=== Provided records ===

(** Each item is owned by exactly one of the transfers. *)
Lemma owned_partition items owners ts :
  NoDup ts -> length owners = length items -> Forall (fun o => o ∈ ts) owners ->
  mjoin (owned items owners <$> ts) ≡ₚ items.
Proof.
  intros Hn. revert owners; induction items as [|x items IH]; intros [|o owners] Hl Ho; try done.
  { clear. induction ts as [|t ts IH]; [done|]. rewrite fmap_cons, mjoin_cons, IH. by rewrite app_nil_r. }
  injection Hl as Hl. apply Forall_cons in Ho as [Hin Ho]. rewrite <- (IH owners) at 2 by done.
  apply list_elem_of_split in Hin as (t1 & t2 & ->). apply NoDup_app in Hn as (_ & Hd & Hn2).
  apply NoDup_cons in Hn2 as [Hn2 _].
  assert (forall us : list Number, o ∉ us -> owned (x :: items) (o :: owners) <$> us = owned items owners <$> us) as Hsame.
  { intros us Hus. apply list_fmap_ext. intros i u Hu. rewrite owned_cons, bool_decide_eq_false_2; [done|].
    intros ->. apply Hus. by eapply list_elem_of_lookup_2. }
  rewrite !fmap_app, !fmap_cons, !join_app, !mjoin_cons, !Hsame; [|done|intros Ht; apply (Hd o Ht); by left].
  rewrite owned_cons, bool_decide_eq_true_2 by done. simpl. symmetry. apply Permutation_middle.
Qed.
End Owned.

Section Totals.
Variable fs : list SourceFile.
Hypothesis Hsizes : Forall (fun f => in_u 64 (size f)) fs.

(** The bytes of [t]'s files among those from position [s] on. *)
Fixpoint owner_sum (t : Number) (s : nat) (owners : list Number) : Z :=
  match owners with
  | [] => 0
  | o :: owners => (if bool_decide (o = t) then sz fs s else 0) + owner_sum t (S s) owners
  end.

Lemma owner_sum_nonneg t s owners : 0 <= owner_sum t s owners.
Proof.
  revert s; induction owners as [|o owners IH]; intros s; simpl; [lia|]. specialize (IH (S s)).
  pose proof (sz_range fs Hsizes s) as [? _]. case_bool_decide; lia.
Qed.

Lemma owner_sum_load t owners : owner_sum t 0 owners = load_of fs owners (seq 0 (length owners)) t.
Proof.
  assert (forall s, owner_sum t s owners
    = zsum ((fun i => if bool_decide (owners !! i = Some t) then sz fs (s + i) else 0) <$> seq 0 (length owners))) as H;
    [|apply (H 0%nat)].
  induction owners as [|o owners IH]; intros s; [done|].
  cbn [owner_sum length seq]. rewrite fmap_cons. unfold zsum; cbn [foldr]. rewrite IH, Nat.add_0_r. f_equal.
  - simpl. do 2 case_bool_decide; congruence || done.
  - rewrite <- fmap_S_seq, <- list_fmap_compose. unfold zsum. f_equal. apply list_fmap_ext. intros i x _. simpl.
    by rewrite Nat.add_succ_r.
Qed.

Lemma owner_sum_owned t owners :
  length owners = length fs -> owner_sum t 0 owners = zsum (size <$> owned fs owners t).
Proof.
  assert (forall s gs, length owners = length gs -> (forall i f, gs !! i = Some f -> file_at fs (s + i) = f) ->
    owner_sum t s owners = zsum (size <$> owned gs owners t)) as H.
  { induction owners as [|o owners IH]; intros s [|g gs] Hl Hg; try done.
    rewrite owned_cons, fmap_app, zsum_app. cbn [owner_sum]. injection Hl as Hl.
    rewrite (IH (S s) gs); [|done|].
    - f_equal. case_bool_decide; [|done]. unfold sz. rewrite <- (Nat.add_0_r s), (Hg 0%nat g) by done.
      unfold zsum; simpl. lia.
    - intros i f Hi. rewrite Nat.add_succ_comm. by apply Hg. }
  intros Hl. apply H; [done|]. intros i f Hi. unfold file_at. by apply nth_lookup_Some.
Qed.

===
=== Provided records ===

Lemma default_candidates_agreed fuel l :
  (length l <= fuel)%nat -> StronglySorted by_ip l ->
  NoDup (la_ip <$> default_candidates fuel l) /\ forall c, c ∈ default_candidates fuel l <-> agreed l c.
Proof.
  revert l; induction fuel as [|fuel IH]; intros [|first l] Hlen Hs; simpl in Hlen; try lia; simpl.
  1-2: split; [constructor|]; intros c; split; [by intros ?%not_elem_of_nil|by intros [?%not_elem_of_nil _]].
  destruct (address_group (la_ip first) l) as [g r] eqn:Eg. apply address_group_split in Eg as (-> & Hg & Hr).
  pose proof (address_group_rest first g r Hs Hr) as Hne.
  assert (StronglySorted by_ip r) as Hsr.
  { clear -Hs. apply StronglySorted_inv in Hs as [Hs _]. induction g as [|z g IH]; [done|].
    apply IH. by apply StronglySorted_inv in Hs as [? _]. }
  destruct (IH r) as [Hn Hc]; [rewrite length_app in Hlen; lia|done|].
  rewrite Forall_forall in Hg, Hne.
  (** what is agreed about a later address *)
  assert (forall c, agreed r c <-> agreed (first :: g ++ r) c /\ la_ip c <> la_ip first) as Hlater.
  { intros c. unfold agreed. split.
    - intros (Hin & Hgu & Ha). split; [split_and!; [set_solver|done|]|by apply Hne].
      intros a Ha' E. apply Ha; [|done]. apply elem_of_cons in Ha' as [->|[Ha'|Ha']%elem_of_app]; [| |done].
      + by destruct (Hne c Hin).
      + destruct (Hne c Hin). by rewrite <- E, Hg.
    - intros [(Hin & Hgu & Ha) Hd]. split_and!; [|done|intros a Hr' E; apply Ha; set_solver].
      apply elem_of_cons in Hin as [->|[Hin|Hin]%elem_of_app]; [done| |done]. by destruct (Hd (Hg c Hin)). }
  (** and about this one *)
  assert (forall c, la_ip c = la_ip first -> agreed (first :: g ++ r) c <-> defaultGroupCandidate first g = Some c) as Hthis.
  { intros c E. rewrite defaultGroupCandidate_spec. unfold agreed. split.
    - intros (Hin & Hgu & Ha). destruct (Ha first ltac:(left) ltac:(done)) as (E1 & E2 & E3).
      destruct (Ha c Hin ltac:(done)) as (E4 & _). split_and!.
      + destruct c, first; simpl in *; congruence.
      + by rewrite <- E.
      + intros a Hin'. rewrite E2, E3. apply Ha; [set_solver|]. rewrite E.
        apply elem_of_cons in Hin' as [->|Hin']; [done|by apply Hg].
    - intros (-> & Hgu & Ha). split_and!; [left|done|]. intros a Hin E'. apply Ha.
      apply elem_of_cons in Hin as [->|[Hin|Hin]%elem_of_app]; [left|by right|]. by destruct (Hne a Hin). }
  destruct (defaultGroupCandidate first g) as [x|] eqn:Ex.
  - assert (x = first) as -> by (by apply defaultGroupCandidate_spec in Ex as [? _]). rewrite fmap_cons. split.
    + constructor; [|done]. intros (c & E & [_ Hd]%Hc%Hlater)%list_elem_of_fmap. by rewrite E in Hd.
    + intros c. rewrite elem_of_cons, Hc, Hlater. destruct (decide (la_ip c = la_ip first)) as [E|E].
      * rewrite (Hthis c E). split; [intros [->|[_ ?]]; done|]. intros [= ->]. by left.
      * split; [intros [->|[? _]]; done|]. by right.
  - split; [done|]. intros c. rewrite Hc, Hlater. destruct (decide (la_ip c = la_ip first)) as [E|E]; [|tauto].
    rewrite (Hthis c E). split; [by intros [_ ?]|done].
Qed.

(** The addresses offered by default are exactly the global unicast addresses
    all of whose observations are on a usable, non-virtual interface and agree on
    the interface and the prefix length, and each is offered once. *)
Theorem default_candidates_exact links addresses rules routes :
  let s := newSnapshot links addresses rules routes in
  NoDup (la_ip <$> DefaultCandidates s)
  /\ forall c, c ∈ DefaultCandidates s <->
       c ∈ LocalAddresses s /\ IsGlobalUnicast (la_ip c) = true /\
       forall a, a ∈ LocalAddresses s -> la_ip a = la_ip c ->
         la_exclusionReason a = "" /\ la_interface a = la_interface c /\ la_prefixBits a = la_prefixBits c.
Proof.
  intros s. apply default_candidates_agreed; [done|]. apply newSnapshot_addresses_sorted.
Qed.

===
=== Provided records ===

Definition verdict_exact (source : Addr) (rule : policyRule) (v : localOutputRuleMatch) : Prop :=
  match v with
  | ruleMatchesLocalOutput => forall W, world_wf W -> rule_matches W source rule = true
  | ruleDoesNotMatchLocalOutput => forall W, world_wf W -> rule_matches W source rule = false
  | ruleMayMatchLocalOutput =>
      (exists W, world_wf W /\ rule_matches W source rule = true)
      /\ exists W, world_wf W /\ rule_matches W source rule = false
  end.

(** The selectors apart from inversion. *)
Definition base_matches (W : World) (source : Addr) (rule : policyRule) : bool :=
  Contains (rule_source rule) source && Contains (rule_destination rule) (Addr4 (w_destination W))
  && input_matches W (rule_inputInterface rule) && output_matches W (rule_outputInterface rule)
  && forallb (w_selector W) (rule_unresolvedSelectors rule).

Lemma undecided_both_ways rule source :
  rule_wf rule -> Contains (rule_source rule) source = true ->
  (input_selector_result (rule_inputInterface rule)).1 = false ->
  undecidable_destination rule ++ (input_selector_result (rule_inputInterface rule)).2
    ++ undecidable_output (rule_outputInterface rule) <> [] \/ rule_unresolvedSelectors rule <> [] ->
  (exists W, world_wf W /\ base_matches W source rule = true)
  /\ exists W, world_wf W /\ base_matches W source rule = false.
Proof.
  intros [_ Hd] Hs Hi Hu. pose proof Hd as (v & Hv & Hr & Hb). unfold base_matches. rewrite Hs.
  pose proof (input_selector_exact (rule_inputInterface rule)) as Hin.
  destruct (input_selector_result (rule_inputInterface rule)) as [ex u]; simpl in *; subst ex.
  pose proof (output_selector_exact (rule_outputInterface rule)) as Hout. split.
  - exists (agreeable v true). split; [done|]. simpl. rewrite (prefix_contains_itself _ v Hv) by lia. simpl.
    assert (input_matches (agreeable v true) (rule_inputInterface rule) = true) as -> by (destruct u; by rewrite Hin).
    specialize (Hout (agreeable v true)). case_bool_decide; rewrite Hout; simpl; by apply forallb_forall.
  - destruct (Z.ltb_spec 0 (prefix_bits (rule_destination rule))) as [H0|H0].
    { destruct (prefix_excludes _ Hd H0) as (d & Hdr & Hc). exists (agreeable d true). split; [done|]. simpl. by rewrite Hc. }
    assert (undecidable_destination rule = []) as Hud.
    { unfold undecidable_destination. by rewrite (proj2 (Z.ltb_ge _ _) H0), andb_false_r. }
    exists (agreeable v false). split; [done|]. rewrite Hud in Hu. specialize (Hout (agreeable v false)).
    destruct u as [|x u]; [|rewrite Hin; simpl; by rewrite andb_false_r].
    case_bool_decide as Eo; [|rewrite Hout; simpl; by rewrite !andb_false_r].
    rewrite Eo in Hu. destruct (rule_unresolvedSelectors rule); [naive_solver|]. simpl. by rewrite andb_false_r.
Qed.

===

Try it | In the material above, locate the line containing "rule = false." and the line containing "destruct (prefix_excludes _". Transcribe exactly those two lines and every line between them, and nothing more.

Task solution |
  /\ exists W, world_wf W /\ base_matches W source rule = false.
Proof.
  intros [_ Hd] Hs Hi Hu. pose proof Hd as (v & Hv & Hr & Hb). unfold base_matches. rewrite Hs.
  pose proof (input_selector_exact (rule_inputInterface rule)) as Hin.
  destruct (input_selector_result (rule_inputInterface rule)) as [ex u]; simpl in *; subst ex.
  pose proof (output_selector_exact (rule_outputInterface rule)) as Hout. split.
  - exists (agreeable v true). split; [done|]. simpl. rewrite (prefix_contains_itself _ v Hv) by lia. simpl.
    assert (input_matches (agreeable v true) (rule_inputInterface rule) = true) as -> by (destruct u; by rewrite Hin).
    specialize (Hout (agreeable v true)). case_bool_decide; rewrite Hout; simpl; by apply forallb_forall.
  - destruct (Z.ltb_spec 0 (prefix_bits (rule_destination rule))) as [H0|H0].
    { destruct (prefix_excludes _ Hd H0) as (d & Hdr & Hc). exists (agreeable d true). split; [done|]. simpl. by rewrite Hc. }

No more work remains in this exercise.